◆ PROMPT ◆
Your answer is the lines below, exactly, from the one that contains "Z) (msg : string)" through the one that contains "initzero : Z;", both included.

[Data excerpts]
::::::

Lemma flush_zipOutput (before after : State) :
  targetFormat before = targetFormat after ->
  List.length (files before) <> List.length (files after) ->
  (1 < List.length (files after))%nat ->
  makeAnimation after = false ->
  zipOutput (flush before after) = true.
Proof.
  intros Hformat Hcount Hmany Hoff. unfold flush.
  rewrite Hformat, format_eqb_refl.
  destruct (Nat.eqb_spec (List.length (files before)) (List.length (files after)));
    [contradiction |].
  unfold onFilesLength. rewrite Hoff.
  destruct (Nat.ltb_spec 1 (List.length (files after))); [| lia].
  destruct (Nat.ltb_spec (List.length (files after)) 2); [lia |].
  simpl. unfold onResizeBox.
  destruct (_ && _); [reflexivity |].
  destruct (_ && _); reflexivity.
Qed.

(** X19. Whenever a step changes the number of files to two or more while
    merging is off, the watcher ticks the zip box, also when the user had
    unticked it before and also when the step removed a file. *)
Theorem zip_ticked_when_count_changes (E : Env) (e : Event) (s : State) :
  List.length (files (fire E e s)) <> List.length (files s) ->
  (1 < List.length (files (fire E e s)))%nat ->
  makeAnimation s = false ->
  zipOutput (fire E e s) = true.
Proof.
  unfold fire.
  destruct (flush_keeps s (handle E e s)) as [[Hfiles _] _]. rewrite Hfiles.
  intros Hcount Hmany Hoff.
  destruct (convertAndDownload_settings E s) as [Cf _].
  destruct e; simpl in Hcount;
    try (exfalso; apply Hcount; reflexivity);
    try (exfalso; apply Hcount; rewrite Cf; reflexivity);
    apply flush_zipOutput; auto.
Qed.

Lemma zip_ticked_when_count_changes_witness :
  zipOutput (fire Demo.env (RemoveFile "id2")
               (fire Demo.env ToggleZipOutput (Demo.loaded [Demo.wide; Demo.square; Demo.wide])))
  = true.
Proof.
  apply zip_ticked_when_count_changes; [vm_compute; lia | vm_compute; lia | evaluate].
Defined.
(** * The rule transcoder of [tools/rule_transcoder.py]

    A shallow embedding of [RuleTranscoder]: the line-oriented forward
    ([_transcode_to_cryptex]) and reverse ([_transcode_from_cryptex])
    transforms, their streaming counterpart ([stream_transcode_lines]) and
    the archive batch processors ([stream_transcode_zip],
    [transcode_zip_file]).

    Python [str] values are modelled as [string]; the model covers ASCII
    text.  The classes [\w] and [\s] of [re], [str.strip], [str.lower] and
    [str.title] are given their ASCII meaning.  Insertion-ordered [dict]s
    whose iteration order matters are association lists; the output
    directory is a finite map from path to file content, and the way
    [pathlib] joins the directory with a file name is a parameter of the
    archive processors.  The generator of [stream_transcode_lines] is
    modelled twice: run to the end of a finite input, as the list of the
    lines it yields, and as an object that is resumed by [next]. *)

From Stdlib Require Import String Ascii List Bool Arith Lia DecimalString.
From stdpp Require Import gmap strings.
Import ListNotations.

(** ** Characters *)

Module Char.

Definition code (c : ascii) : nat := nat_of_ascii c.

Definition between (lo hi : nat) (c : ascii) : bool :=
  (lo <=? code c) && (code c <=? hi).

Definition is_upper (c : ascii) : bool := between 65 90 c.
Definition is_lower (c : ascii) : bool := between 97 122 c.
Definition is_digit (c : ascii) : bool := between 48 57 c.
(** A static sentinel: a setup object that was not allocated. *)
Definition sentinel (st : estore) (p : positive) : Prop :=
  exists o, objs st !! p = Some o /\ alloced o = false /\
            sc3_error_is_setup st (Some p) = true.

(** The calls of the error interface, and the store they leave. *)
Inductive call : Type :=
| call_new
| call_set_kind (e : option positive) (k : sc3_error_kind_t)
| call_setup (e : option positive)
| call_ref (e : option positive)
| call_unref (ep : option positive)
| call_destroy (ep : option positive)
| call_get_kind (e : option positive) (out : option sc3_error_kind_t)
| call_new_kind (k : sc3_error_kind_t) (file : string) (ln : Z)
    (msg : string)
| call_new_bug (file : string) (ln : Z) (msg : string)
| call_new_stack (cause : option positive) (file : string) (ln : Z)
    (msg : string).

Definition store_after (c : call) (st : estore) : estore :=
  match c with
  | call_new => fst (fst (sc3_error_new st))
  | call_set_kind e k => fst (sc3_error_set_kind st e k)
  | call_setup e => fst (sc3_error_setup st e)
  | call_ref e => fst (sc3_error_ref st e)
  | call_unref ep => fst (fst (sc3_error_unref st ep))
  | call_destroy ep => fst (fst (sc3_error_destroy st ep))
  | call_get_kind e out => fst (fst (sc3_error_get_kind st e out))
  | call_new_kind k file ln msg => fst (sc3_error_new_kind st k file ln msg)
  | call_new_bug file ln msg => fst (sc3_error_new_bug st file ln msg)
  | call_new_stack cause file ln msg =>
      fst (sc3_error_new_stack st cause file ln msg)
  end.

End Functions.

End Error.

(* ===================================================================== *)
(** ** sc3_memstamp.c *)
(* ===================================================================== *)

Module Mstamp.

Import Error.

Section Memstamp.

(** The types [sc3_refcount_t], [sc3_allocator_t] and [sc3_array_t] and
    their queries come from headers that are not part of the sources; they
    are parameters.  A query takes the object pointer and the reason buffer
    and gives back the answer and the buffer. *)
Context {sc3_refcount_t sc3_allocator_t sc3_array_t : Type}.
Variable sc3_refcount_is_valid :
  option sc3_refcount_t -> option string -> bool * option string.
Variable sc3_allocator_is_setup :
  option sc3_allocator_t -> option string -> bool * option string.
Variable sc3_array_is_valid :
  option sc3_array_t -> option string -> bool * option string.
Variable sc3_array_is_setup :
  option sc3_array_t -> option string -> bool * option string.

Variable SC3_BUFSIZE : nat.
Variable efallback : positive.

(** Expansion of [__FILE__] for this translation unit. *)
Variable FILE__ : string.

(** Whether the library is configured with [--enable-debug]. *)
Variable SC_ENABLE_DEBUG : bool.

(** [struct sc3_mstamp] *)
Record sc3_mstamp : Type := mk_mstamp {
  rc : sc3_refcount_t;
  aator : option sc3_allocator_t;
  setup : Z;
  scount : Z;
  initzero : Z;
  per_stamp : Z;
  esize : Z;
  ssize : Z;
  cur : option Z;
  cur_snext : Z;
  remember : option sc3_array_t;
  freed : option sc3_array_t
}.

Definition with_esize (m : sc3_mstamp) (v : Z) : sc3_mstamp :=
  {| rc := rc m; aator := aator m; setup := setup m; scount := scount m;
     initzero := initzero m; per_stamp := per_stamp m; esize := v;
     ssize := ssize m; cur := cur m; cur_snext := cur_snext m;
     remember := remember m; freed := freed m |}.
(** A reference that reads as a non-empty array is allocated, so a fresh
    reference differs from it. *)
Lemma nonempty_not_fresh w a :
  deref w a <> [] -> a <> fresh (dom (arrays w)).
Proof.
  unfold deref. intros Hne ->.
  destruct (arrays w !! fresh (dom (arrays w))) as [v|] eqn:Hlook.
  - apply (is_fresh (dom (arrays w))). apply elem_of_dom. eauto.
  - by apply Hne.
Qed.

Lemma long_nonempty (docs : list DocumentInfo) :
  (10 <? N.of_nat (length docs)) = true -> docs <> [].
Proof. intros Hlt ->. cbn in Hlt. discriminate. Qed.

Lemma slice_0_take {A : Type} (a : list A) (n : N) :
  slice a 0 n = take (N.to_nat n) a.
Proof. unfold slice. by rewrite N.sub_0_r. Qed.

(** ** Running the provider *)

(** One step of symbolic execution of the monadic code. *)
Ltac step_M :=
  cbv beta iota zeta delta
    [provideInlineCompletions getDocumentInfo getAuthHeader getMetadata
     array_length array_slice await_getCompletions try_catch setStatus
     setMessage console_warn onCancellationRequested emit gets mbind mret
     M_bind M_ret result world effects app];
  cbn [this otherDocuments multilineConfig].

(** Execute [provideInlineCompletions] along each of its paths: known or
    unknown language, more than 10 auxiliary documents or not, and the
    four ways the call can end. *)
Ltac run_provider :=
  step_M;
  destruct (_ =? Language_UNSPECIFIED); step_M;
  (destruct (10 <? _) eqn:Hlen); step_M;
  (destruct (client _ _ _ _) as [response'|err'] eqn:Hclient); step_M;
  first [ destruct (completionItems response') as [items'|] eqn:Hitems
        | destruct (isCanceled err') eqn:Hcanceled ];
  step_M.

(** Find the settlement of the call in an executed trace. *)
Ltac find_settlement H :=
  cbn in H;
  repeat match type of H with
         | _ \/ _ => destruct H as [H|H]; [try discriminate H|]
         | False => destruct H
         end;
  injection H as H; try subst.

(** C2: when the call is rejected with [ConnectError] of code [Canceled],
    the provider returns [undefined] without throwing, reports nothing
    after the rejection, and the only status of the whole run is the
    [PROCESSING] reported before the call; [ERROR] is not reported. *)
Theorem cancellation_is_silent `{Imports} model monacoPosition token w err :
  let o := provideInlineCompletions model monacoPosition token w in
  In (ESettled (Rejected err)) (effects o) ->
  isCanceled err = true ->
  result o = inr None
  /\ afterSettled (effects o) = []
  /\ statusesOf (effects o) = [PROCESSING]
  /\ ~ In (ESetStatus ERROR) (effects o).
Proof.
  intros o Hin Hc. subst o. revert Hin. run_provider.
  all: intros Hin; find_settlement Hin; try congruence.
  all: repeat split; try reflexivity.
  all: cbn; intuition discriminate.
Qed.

::::::

◆ YOUR RESPONSE ◆
| call_new_bug (file : string) (ln : Z) (msg : string)
| call_new_stack (cause : option positive) (file : string) (ln : Z)
    (msg : string).

Definition store_after (c : call) (st : estore) : estore :=
  match c with
  | call_new => fst (fst (sc3_error_new st))
  | call_set_kind e k => fst (sc3_error_set_kind st e k)
  | call_setup e => fst (sc3_error_setup st e)
  | call_ref e => fst (sc3_error_ref st e)
  | call_unref ep => fst (fst (sc3_error_unref st ep))
  | call_destroy ep => fst (fst (sc3_error_destroy st ep))
  | call_get_kind e out => fst (fst (sc3_error_get_kind st e out))
  | call_new_kind k file ln msg => fst (sc3_error_new_kind st k file ln msg)
  | call_new_bug file ln msg => fst (sc3_error_new_bug st file ln msg)
  | call_new_stack cause file ln msg =>
      fst (sc3_error_new_stack st cause file ln msg)
  end.

End Functions.

End Error.

(* ===================================================================== *)
(** ** sc3_memstamp.c *)
(* ===================================================================== *)

Module Mstamp.

Import Error.

Section Memstamp.

(** The types [sc3_refcount_t], [sc3_allocator_t] and [sc3_array_t] and
    their queries come from headers that are not part of the sources; they
    are parameters.  A query takes the object pointer and the reason buffer
    and gives back the answer and the buffer. *)
Context {sc3_refcount_t sc3_allocator_t sc3_array_t : Type}.
Variable sc3_refcount_is_valid :
  option sc3_refcount_t -> option string -> bool * option string.
Variable sc3_allocator_is_setup :
  option sc3_allocator_t -> option string -> bool * option string.
Variable sc3_array_is_valid :
  option sc3_array_t -> option string -> bool * option string.
Variable sc3_array_is_setup :
  option sc3_array_t -> option string -> bool * option string.

Variable SC3_BUFSIZE : nat.
Variable efallback : positive.

(** Expansion of [__FILE__] for this translation unit. *)
Variable FILE__ : string.

(** Whether the library is configured with [--enable-debug]. *)
Variable SC_ENABLE_DEBUG : bool.

(** [struct sc3_mstamp] *)
Record sc3_mstamp : Type := mk_mstamp {
  rc : sc3_refcount_t;
  aator : option sc3_allocator_t;
  setup : Z;
  scount : Z;
  initzero : Z;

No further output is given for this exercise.